Description
These easy chicken pesto roll ups are keto and you can make them in roughly half an hour, so they’re very easy and super delish.
Ingredients
- 1-½ pound Chicken Breast
- Sea Salt And Freshly-ground Black Pepper, To Taste
- 8 slices (Very Thin) Bacon
- ⅓ cups Homemade Pesto Sauce
- 6 ounces, weight Sharp Cheddar Cheese, Shredded
- 1 Tablespoon Olive Oil
- 1-½ cup Cherry Tomatoes
- 1 Tablespoon Minced Fresh Basil Leaves, For Garnish (optional)
- Fresh Thyme, Parsley Or Basil, For Garnish (optional)
Preparation
Preheat oven to 375°F (190°C).
If using large chicken breasts, cut in half, lengthwise. Working one by one, cover with cling film and pound each cutlet to a 1/5-inch (0.5cm) thickness. Season both sides with salt and pepper.
Place 2 slices of bacon on your working surface, then add 1 piece of thin chicken on top. Add about 1 tablespoon pesto sauce in the center, spread it, and sprinkle with shredded cheese. Roll up the chicken tightly and seal ends through the bacon with a toothpick. Repeat with remaining chicken cutlets.

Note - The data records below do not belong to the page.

Lemma file_byte_same v v' c i : same_vol v v' -> file_byte v' c i = file_byte v c i.
Proof.
  intros S. unfold file_byte. rewrite (chain_same v v') by done.
  destruct S as [Hh Hr _ Hd]. unfold cluster_pos, csize, byte_at. by rewrite Hh, Hr, Hd.
Qed.

Lemma file_bytes_same v v' c off n : same_vol v v' -> file_bytes v' c off n = file_bytes v c off n.
Proof. intros S. unfold file_bytes. apply map_ext. intros i. by apply file_byte_same. Qed.

(** One round of [fat16_read_internal_from_stream]: it reads [n] consecutive
    bytes of the device, from the cluster of the offset on. *)
Lemma read_round_phys (Hsb : length stack_buf = 512%nat) v c off n c' out :
  vol_ok v -> 0 <= c < 65536 -> 0 <= off ->
  chain v c (Z.to_nat (off / csize v)) = Some c' -> 2 <= c' < 65536 ->
  fits (cluster_pos v c' + off mod csize v) n ->
  0 < out -> out + n < 2 ^ 32 ->
  exists v1 v2 v3,
    fat16_get_cluster_for_offset stack_buf c off v = Some (c', v1) /\
    vol_seek Cluster (s32 (fat16_cluster_to_sector v c' * sector_size v +
                       Z.rem off (size_of_cluster_bytes v))) v1 = Some (OK, v2) /\
    vol_read stack_buf Cluster out n v2
      = Some (OK, bytes_of (dev v) (cluster_pos v c' + off mod csize v) n, v3) /\
    vol_ok v3 /\ same_vol v v3.
Proof.
  intros V Hc Ho Hch Hc2 Hf Hout Hout2. pose proof (csize_range v V) as Hcs.
  destruct (get_cluster_ok Hsb v c off V Hc Ho) as (v1 & He1 & V1 & S1). rewrite Hch in He1. simpl in He1.
  rewrite cluster_to_sector_ok, size_of_cluster_csize, (v_sec v V) by (done || lia).
  fold (cluster_pos v c'). rewrite Z.rem_mod_nonneg by lia.
  pose proof Hf as (Hf0 & Hf2 & Hf1 & _). rewrite s32_small by lia.
  destruct (seek_ok Cluster (cluster_pos v c' + off mod csize v) v1 V1 Hf0)
    as (v2 & He2 & V2 & S2 & s & Hs & Hp).
  destruct (read_ok Hsb Cluster out n v2 s V2 Hs) as (v3 & He3 & V3 & S3 & _);
    [by rewrite Hp|done|done|].
  exists v1, v2, v3. split; [done|]. split; [done|]. split.
  - rewrite He3, Hp. do 3 f_equal.
    apply (bytes_of_same (dev v)). intros l. by rewrite (sv_disk _ _ S2), (sv_disk _ _ S1).
  - split; [done|]. eauto using same_vol_trans.
Qed.

(** Byte [j] of what a read at [off] returns.  Each round takes as many bytes as a
    cluster has from the place where it starts, so that a round that starts inside
    a cluster runs on into what follows that cluster on the device. *)
Definition read_byte (v : vol) (c off j : Z) : Z :=
  byte_at (dev v) (cluster_pos v (default 0 (chain v c (Z.to_nat (off / csize v + j / csize v))))
    + off mod csize v + j mod csize v).

Definition read_bytes (v : vol) (c off n : Z) : list Z := map (read_byte v c off) (seqZ 0 n).

Lemma length_read_bytes v c off n : length (read_bytes v c off n) = Z.to_nat n.
Proof. unfold read_bytes. by rewrite length_map, length_seqZ. Qed.

Lemma read_bytes_same v v' c off n : same_vol v v' -> read_bytes v' c off n = read_bytes v c off n.
Proof.
  intros S. unfold read_bytes. apply map_ext. intros i. unfold read_byte. pose proof S as [Hh Hr _ Hd].
  assert (csize v' = csize v) as -> by (unfold csize; by rewrite Hh). rewrite (chain_same v v') by done.
  unfold cluster_pos, byte_at. by rewrite Hh, Hr, Hd.
Qed.

(** The bytes after the first round are those of a read that starts there. *)
Lemma read_bytes_app v c off m : 0 < csize v -> 0 <= off -> 0 <= m ->
  read_bytes v c off (csize v + m) = read_bytes v c off (csize v) ++ read_bytes v c (off + csize v) m.
Proof.
  intros Hs Ho Hm. unfold read_bytes. rewrite seqZ_app, map_app by lia. f_equal.
  rewrite Z.add_0_l, <- (Z.add_0_r (csize v)) at 1. rewrite <- fmap_add_seqZ, map_map. apply map_ext. intros j.
  unfold read_byte. rewrite (Z.add_comm (csize v) j).
  replace (off + csize v) with (off + 1 * csize v) by lia. replace (j + csize v) with (j + 1 * csize v) by lia.
  rewrite !Z.div_add, !Z.mod_add by lia.
  by replace (off / csize v + (j / csize v + 1)) with (off / csize v + 1 + j / csize v) by lia.
Qed.

(** One round reads consecutive bytes. *)
Lemma read_bytes_round v c off n c' : 0 < csize v -> n <= csize v ->
  chain v c (Z.to_nat (off / csize v)) = Some c' ->
  bytes_of (dev v) (cluster_pos v c' + off mod csize v) n = read_bytes v c off n.
Proof.
  intros Hs Hn Hc. unfold bytes_of, read_bytes. apply list_eq. intros i.
  rewrite !list_lookup_fmap. destruct (decide (Z.of_nat i < n)) as [Hi|Hi].
  - rewrite !lookup_seqZ_lt by lia. simpl. f_equal. unfold read_byte.
    rewrite (Z.div_small (0 + Z.of_nat i)), (Z.mod_small (0 + Z.of_nat i)), Z.add_0_r, Hc by lia. simpl. f_equal.
  - rewrite !lookup_seqZ_ge by lia. done.
Qed.

(** A read that starts on a cluster border, or stays in one cluster, returns the
    bytes of the file. *)
Lemma read_bytes_file v c off n : 0 < csize v -> 0 <= off ->
  off mod csize v = 0 \/ off mod csize v + n <= csize v -> read_bytes v c off n = file_bytes v c off n.
Proof.
  intros Hs Ho Hal. unfold read_bytes, file_bytes.
  assert (seqZ off n = map (Z.add off) (seqZ 0 n)) as -> by (etransitivity; [|symmetry; apply fmap_add_seqZ]; by rewrite Z.add_0_r).
  rewrite map_map. apply map_ext_in. intros j Hj. apply list_elem_of_In, elem_of_seqZ in Hj.
  unfold read_byte, file_byte. pose proof (Z.mod_pos_bound off (csize v) Hs). pose proof (Z.mod_pos_bound j (csize v) Hs).
  pose proof (Z.div_mod off (csize v) ltac:(lia)). pose proof (Z.div_mod j (csize v) ltac:(lia)).
  assert (off mod csize v + j mod csize v < csize v) as Hlt.
  { destruct Hal as [->|Hal]; [lia|]. rewrite (Z.mod_small j) by lia. lia. }
  assert ((off + j) / csize v = off / csize v + j / csize v /\
          (off + j) mod csize v = off mod csize v + j mod csize v) as [-> ->].
  { split; symmetry; [eapply Z.div_unique_pos with (r := off mod csize v + j mod csize v)|
      eapply Z.mod_unique_pos with (q := off / csize v + j / csize v)]; lia. }
  f_equal. lia.
Qed.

Heat oil in an ovenproof skillet over medium heat. Add chicken roll-ups and sear on all sides until golden, about 6–8 minutes. Add cherry tomatoes, then take the skillet from stove and place into the oven. Continue to cook for 13–15 minutes, or until chicken is cooked through (internal temperature of chicken should read 165°F or 75°C on a cooking thermometer).
Garnish with fresh chopped herbs and enjoy while hot!